* WORK TASK
Beginning with the first line, transcribe the entries below exactly through the line containing "else getClient st'", inclusive.

Saved data entries
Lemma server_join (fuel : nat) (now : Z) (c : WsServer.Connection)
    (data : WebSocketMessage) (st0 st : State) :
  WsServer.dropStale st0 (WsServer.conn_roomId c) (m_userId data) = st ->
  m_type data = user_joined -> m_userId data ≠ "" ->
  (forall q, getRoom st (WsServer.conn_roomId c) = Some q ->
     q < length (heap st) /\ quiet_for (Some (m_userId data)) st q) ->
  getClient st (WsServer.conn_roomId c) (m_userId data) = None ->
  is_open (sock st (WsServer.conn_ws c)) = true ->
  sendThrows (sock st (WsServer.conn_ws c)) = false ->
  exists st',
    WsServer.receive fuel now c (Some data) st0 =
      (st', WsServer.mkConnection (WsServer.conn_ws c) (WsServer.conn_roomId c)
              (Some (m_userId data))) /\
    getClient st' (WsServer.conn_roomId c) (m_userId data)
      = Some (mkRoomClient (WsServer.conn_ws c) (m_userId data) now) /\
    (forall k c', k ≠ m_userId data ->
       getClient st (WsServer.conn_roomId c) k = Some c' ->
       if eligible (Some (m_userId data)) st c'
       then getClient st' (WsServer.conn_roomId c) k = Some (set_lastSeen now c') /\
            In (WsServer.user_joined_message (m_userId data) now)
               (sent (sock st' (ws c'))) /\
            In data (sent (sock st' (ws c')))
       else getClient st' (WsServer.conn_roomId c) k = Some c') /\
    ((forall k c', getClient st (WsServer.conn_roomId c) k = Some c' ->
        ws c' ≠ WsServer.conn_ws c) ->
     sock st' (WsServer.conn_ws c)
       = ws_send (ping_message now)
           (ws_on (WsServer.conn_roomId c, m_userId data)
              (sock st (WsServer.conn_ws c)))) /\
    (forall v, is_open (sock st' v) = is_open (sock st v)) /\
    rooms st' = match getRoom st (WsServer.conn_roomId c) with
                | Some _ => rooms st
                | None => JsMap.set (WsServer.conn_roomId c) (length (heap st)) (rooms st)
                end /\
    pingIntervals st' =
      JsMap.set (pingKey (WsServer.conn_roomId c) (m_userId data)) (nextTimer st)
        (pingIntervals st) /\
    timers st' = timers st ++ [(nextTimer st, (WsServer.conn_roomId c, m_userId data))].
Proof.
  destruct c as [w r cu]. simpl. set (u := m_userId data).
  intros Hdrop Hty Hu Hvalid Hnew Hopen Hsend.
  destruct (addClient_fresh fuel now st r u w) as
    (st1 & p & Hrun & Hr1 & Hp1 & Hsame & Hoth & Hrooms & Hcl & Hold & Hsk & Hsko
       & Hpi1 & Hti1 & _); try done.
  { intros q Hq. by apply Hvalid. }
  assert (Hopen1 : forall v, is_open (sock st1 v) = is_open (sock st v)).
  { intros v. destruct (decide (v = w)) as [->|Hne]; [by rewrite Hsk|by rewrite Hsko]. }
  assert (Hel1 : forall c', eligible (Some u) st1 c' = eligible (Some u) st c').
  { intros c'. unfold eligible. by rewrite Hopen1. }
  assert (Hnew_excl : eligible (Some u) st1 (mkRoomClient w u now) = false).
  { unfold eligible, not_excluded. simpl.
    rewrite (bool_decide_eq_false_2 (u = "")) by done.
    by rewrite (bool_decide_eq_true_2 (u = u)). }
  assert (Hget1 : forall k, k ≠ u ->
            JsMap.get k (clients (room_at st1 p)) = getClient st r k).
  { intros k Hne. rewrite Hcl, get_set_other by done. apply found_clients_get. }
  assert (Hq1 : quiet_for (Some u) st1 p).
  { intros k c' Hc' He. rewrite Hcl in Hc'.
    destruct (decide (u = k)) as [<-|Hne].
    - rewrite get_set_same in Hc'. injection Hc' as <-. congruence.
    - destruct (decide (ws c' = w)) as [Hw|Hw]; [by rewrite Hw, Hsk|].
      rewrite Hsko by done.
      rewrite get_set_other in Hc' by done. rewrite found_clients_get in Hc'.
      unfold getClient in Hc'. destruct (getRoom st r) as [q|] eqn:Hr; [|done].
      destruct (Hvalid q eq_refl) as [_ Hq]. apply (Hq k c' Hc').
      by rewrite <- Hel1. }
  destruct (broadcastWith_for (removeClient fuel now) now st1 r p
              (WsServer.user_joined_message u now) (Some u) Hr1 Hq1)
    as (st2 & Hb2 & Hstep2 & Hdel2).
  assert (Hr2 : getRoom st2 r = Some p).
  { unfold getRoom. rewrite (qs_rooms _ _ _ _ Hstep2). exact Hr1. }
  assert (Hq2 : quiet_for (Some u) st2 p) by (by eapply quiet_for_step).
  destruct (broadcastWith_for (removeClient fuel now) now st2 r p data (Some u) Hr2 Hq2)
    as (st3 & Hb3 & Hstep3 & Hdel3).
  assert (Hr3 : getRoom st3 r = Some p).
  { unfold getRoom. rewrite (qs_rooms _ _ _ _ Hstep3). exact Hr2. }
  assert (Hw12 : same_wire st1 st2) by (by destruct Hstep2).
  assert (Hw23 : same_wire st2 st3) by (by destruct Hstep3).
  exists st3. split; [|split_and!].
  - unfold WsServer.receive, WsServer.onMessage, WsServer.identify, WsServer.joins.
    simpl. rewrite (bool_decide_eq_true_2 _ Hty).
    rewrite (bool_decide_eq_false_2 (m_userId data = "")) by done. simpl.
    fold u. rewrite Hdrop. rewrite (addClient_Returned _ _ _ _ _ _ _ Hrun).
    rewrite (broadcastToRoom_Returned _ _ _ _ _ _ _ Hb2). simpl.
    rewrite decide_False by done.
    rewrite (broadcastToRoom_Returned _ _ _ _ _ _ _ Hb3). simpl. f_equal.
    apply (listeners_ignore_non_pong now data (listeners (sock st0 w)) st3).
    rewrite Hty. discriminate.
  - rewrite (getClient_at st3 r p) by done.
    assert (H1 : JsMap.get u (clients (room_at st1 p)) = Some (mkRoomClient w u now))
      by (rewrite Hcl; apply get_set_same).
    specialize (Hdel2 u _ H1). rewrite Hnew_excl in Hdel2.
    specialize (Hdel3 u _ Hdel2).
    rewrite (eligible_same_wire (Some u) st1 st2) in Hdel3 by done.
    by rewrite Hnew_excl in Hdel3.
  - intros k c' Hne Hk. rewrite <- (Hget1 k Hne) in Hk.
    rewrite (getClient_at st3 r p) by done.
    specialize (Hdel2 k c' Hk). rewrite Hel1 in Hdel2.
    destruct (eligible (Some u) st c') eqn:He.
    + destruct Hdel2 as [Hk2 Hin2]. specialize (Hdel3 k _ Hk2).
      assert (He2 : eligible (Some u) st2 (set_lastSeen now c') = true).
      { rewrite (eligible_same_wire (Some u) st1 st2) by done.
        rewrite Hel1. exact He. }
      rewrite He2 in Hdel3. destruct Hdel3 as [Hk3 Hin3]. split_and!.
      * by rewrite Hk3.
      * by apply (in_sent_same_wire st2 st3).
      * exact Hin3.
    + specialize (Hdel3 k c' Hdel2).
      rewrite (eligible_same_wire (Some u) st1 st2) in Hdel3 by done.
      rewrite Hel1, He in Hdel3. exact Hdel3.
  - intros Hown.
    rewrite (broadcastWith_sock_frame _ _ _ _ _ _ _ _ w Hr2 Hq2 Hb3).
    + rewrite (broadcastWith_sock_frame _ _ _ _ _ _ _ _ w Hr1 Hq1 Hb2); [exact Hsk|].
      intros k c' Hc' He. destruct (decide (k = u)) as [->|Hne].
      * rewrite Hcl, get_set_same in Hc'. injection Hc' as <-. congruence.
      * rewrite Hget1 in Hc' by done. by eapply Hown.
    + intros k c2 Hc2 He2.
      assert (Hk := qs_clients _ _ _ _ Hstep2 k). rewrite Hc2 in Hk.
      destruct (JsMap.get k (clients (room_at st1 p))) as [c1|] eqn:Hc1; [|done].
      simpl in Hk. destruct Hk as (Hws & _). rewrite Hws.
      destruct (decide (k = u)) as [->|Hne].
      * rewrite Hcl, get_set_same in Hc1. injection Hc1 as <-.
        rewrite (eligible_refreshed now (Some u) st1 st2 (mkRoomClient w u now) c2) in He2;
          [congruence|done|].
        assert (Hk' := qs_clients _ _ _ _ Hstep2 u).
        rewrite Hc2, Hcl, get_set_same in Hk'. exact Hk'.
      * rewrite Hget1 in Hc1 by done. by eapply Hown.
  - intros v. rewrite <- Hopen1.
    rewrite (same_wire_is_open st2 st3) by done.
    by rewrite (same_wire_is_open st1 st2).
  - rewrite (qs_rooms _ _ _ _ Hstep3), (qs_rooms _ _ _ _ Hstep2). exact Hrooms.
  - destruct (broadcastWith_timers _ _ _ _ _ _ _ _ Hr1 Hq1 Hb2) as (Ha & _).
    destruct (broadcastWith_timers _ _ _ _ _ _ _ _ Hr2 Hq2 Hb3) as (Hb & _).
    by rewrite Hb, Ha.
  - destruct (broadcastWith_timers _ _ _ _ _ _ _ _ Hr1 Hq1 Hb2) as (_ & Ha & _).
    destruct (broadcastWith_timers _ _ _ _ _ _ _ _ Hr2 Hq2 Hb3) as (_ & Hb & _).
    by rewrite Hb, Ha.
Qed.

* TASK RESPONSE
Lemma server_join (fuel : nat) (now : Z) (c : WsServer.Connection)
    (data : WebSocketMessage) (st0 st : State) :
  WsServer.dropStale st0 (WsServer.conn_roomId c) (m_userId data) = st ->
  m_type data = user_joined -> m_userId data ≠ "" ->
  (forall q, getRoom st (WsServer.conn_roomId c) = Some q ->
     q < length (heap st) /\ quiet_for (Some (m_userId data)) st q) ->
  getClient st (WsServer.conn_roomId c) (m_userId data) = None ->
  is_open (sock st (WsServer.conn_ws c)) = true ->
  sendThrows (sock st (WsServer.conn_ws c)) = false ->
  exists st',
    WsServer.receive fuel now c (Some data) st0 =
      (st', WsServer.mkConnection (WsServer.conn_ws c) (WsServer.conn_roomId c)
              (Some (m_userId data))) /\
    getClient st' (WsServer.conn_roomId c) (m_userId data)
      = Some (mkRoomClient (WsServer.conn_ws c) (m_userId data) now) /\
    (forall k c', k ≠ m_userId data ->
       getClient st (WsServer.conn_roomId c) k = Some c' ->
       if eligible (Some (m_userId data)) st c'
       then getClient st' (WsServer.conn_roomId c) k = Some (set_lastSeen now c') /\
            In (WsServer.user_joined_message (m_userId data) now)
               (sent (sock st' (ws c'))) /\
            In data (sent (sock st' (ws c')))
       else getClient st' (WsServer.conn_roomId c) k = Some c') /\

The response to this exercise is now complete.